Required work: From the line below that contains "drawnAt circle (handles" to the line that contains "induction map as [ | [color ps] rest IH]; [reflexivity", repeat every line exactly, both ends included, and nothing else.
Records to process Block Start
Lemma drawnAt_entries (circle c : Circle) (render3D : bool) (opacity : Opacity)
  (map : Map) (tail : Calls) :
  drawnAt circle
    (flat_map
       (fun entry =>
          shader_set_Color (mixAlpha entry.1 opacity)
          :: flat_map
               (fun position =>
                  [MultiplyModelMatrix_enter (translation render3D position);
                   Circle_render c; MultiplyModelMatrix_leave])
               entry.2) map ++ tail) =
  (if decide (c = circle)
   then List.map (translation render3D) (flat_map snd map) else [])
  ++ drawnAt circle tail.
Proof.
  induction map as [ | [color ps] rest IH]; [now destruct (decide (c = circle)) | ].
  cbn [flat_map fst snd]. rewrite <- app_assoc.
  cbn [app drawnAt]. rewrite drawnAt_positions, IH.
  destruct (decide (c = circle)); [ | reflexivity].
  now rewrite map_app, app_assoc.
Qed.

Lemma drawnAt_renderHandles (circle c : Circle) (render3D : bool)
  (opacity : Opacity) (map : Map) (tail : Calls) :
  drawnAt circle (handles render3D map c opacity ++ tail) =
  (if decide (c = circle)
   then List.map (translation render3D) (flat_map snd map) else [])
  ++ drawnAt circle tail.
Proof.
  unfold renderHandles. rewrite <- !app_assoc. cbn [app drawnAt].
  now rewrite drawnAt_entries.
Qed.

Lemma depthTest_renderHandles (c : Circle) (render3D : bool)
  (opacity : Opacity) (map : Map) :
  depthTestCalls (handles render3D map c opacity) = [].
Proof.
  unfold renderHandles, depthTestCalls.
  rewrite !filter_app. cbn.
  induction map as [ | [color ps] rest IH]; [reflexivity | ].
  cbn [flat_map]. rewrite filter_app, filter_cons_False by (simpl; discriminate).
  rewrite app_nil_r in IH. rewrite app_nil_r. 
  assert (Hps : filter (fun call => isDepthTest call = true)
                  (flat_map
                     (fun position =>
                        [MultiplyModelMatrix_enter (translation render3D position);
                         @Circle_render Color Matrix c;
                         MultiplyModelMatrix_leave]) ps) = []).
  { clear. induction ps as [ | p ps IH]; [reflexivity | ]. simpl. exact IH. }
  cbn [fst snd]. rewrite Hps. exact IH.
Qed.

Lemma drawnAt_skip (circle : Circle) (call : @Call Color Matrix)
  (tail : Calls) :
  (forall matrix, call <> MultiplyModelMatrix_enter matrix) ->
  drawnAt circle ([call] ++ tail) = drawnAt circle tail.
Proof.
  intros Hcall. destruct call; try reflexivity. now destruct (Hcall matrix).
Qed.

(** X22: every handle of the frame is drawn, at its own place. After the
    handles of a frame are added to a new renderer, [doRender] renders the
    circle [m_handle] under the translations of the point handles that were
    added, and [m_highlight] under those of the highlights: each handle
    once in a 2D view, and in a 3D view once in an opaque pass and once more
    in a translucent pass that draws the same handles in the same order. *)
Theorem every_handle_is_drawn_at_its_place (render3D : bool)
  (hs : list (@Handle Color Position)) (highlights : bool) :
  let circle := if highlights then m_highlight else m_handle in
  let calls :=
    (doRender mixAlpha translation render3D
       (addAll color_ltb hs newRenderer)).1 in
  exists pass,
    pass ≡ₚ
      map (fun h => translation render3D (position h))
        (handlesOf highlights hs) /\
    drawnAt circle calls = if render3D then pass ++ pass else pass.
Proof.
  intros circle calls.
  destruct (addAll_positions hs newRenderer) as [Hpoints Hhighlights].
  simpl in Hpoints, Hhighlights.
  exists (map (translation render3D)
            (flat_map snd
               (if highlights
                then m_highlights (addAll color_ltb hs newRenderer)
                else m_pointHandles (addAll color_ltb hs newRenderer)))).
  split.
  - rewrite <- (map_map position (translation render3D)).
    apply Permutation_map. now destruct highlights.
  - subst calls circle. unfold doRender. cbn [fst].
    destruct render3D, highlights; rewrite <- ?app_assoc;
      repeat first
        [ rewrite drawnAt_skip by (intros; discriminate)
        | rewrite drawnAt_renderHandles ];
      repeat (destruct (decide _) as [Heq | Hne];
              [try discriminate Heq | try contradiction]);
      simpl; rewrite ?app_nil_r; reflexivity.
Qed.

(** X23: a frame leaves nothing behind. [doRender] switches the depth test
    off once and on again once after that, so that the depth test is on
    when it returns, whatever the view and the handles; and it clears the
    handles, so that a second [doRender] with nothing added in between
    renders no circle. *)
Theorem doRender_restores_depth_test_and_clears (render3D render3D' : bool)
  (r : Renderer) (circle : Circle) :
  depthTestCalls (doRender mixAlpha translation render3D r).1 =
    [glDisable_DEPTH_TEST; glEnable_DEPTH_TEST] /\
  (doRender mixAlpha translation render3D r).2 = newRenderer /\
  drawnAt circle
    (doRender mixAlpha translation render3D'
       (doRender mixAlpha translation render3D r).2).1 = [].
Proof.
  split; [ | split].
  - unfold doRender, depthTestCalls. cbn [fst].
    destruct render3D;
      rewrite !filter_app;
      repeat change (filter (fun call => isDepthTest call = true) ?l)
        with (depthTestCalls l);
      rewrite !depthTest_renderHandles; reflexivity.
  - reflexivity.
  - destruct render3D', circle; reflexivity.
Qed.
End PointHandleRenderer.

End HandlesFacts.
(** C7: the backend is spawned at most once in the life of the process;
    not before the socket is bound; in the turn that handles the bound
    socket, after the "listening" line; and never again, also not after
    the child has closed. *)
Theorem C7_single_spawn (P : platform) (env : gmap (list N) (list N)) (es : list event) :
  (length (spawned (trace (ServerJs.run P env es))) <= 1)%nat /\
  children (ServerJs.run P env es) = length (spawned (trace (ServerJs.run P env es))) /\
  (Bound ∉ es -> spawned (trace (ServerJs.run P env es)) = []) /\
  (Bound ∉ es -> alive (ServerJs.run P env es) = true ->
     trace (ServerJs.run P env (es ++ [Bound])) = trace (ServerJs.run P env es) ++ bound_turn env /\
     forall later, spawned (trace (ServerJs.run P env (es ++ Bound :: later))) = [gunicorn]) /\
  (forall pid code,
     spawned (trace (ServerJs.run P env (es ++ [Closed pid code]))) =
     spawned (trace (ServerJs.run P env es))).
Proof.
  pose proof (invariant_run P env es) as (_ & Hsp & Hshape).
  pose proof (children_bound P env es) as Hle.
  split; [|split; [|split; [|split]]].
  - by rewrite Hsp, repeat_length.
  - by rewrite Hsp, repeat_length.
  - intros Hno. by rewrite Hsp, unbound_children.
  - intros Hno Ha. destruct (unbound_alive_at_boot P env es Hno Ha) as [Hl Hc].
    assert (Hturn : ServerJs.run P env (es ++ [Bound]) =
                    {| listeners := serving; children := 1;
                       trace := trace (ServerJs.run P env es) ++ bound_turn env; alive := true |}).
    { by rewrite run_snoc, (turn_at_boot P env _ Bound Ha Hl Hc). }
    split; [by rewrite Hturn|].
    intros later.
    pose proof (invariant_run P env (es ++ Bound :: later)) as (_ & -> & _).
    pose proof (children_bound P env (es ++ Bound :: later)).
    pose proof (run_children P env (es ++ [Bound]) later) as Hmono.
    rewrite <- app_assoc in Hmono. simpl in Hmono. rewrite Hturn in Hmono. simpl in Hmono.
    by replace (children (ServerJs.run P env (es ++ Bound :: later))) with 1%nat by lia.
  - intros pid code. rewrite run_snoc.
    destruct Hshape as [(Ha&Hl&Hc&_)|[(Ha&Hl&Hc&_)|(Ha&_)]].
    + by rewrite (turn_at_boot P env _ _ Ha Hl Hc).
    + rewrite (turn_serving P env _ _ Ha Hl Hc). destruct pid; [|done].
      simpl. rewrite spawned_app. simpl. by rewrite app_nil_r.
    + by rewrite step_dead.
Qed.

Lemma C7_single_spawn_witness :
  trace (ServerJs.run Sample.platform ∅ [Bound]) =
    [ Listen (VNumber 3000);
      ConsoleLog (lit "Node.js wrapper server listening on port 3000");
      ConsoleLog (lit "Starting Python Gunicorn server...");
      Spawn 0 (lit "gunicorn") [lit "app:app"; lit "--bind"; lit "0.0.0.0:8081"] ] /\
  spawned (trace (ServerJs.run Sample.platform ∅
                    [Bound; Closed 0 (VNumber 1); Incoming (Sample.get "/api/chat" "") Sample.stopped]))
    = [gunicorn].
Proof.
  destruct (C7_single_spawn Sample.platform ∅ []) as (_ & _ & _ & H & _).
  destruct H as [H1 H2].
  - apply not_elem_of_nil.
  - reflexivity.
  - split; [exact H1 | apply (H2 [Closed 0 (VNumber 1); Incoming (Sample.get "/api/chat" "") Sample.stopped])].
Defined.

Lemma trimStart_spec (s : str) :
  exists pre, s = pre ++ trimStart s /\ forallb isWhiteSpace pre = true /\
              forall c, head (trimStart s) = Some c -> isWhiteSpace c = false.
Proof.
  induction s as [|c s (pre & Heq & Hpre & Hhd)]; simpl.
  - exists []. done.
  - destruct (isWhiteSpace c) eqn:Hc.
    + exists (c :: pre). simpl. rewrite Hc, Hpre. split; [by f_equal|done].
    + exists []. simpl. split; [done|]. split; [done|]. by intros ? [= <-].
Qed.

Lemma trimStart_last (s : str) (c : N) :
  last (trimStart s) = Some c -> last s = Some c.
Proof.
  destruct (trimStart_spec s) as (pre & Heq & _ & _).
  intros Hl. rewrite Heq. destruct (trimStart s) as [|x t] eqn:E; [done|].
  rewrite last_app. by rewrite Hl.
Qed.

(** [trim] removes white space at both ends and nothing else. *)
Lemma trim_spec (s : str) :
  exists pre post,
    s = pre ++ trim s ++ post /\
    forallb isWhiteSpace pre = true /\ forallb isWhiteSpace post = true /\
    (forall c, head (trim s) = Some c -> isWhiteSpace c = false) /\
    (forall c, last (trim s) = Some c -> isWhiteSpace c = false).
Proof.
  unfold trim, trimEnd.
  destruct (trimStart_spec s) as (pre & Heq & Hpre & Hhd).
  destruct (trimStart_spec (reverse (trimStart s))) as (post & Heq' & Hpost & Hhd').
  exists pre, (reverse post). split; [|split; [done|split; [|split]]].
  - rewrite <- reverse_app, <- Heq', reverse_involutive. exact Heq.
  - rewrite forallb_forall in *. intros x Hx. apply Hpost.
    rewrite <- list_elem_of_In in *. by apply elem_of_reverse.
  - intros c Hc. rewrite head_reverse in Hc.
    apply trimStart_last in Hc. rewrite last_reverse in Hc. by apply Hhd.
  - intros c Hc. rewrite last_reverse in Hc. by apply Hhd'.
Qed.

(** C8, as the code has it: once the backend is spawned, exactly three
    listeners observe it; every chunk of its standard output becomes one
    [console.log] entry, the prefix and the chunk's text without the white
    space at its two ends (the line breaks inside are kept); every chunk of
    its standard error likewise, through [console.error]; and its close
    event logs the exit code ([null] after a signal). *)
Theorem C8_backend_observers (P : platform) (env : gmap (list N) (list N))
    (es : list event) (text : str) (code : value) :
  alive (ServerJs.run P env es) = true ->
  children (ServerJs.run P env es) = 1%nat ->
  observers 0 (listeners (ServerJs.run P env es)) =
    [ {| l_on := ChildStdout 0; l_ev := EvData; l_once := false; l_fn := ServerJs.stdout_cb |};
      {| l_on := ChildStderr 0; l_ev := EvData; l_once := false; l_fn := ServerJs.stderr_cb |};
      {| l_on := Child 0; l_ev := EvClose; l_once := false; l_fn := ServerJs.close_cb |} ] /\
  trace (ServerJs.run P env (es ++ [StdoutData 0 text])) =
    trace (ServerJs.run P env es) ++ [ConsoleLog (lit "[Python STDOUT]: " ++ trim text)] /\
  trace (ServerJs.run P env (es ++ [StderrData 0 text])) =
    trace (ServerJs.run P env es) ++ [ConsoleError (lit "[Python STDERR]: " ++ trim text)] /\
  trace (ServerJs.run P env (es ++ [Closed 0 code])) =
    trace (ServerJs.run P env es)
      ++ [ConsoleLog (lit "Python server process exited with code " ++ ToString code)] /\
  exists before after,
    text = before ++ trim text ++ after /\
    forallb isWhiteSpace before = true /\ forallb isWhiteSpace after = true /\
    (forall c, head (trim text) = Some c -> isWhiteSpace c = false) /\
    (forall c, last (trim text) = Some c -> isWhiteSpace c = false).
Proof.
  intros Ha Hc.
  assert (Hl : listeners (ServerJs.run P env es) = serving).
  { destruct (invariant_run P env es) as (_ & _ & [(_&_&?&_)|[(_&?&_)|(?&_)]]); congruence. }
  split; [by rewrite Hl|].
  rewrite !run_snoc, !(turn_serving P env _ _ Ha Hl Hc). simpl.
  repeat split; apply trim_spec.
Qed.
Records to process Block End
Reply to the exercise:
  drawnAt circle (handles render3D map c opacity ++ tail) =
  (if decide (c = circle)
   then List.map (translation render3D) (flat_map snd map) else [])
  ++ drawnAt circle tail.
Proof.
  unfold renderHandles. rewrite <- !app_assoc. cbn [app drawnAt].
  now rewrite drawnAt_entries.
Qed.

Lemma depthTest_renderHandles (c : Circle) (render3D : bool)
  (opacity : Opacity) (map : Map) :
  depthTestCalls (handles render3D map c opacity) = [].
Proof.
  unfold renderHandles, depthTestCalls.
  rewrite !filter_app. cbn.
  induction map as [ | [color ps] rest IH]; [reflexivity | ].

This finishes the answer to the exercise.